▶ **DIRECTIONS**: Please repeat exactly the lines below from the one containing "Lemma ValidateHierarchyOperation_spec st" down to the one containing "x, ¬ tc R' x x.", both included, and nothing else.

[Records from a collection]
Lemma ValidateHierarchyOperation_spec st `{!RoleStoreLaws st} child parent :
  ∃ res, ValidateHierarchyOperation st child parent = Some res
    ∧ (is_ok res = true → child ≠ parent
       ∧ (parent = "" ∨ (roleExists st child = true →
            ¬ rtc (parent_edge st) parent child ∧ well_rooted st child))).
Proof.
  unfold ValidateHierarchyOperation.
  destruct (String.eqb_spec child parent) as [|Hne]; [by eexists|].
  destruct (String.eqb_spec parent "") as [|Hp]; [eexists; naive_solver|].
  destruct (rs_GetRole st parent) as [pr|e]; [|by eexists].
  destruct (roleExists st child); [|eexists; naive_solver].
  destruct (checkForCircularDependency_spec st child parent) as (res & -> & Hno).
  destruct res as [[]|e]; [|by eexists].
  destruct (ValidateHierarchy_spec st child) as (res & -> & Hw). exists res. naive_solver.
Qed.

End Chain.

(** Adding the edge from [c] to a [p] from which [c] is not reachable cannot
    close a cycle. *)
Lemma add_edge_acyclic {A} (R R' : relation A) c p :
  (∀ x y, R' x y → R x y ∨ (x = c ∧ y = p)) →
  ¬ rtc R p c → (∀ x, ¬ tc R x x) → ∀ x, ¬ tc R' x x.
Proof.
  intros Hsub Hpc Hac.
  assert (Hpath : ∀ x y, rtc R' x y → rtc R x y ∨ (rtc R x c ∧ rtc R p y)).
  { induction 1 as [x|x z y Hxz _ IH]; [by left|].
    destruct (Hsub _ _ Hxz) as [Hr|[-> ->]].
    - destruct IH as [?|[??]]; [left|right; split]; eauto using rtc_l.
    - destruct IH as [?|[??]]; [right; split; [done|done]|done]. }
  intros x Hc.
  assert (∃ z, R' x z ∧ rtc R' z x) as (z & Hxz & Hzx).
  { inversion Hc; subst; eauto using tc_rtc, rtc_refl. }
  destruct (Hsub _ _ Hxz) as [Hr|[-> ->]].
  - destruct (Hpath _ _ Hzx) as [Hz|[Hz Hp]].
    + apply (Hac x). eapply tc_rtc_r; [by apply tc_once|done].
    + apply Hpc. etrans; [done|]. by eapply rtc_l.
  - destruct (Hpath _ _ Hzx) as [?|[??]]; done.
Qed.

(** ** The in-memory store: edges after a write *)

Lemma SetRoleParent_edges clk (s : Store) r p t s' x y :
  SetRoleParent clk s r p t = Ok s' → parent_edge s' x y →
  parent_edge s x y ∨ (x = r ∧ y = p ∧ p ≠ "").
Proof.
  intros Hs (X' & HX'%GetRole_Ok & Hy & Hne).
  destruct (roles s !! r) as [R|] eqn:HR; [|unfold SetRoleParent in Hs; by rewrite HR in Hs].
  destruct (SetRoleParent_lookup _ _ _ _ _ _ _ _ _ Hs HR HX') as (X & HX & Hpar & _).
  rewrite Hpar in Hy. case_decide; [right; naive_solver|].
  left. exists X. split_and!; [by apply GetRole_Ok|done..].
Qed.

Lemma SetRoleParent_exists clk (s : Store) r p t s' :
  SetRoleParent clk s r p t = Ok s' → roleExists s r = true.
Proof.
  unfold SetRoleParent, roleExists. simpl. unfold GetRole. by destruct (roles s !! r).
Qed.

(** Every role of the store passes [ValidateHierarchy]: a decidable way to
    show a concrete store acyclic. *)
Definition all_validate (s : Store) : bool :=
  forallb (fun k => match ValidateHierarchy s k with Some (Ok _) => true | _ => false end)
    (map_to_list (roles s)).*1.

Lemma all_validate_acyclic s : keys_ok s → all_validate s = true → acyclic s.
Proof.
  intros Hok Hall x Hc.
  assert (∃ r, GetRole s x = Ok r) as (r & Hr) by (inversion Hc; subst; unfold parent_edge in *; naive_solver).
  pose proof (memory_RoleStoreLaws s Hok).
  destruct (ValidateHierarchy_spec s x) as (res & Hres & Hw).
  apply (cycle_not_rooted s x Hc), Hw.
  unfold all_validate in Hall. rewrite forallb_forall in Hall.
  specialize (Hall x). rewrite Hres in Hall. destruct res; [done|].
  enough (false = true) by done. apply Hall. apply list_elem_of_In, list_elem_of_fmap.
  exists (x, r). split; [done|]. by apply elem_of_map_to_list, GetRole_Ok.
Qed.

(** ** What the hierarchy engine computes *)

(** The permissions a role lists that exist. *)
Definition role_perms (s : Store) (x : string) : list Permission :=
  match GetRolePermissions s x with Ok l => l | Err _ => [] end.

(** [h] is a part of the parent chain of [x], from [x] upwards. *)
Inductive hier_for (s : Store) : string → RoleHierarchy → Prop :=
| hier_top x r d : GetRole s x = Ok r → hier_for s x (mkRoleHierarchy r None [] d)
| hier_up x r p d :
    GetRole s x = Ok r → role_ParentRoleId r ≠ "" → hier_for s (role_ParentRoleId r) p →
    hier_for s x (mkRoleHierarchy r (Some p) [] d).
* * *
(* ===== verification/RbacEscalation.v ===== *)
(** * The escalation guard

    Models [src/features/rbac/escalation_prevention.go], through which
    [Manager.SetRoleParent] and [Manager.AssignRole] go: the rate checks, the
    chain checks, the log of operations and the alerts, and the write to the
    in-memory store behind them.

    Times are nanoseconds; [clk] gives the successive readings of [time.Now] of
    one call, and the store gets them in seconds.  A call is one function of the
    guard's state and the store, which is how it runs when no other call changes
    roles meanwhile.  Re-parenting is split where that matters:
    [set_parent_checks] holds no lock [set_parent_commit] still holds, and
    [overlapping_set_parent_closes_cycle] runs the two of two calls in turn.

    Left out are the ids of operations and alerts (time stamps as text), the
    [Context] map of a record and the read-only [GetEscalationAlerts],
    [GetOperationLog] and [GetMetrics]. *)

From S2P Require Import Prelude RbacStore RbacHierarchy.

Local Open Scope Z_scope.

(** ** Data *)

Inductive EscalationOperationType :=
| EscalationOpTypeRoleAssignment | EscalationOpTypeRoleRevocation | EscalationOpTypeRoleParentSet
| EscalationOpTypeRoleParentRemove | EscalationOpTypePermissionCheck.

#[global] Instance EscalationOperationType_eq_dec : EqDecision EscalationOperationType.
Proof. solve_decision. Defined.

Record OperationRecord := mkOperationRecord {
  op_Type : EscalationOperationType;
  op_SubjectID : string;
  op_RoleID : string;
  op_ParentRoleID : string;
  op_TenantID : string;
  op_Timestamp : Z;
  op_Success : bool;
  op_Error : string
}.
---
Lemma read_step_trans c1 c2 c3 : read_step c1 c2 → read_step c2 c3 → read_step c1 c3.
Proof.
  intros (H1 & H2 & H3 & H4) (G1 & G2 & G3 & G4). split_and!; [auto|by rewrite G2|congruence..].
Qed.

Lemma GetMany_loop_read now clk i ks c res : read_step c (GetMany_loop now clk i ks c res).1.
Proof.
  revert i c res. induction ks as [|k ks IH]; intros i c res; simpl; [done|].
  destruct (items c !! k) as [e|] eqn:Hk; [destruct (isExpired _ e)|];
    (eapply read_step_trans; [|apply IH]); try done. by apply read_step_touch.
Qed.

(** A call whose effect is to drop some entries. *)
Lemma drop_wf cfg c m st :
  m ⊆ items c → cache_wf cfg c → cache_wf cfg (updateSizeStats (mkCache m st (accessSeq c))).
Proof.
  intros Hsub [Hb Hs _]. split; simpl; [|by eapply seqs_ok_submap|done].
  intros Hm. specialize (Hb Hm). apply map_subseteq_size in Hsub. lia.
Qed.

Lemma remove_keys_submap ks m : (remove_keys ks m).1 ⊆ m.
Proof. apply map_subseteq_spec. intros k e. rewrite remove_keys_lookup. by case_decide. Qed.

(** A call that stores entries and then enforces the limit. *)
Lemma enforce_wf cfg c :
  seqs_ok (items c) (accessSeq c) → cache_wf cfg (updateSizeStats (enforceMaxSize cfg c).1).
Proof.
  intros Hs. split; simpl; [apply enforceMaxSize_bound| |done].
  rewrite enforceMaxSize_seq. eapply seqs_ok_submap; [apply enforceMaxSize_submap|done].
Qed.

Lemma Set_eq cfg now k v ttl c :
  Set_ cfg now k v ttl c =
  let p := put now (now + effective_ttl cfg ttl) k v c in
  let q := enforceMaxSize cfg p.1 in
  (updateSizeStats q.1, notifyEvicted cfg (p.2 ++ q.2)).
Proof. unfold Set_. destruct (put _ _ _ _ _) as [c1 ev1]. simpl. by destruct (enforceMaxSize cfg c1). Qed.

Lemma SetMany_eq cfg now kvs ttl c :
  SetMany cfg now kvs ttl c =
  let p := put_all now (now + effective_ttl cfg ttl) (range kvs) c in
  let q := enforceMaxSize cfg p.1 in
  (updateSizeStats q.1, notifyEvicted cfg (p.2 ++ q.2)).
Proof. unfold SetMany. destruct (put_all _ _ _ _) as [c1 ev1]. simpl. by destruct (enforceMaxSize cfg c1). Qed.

▶ **RESPONSE TO THIS TASK**:
Lemma ValidateHierarchyOperation_spec st `{!RoleStoreLaws st} child parent :
  ∃ res, ValidateHierarchyOperation st child parent = Some res
    ∧ (is_ok res = true → child ≠ parent
       ∧ (parent = "" ∨ (roleExists st child = true →
            ¬ rtc (parent_edge st) parent child ∧ well_rooted st child))).
Proof.
  unfold ValidateHierarchyOperation.
  destruct (String.eqb_spec child parent) as [|Hne]; [by eexists|].
  destruct (String.eqb_spec parent "") as [|Hp]; [eexists; naive_solver|].
  destruct (rs_GetRole st parent) as [pr|e]; [|by eexists].
  destruct (roleExists st child); [|eexists; naive_solver].
  destruct (checkForCircularDependency_spec st child parent) as (res & -> & Hno).
  destruct res as [[]|e]; [|by eexists].
  destruct (ValidateHierarchy_spec st child) as (res & -> & Hw). exists res. naive_solver.
Qed.

End Chain.

(** Adding the edge from [c] to a [p] from which [c] is not reachable cannot
    close a cycle. *)
Lemma add_edge_acyclic {A} (R R' : relation A) c p :
  (∀ x y, R' x y → R x y ∨ (x = c ∧ y = p)) →
  ¬ rtc R p c → (∀ x, ¬ tc R x x) → ∀ x, ¬ tc R' x x.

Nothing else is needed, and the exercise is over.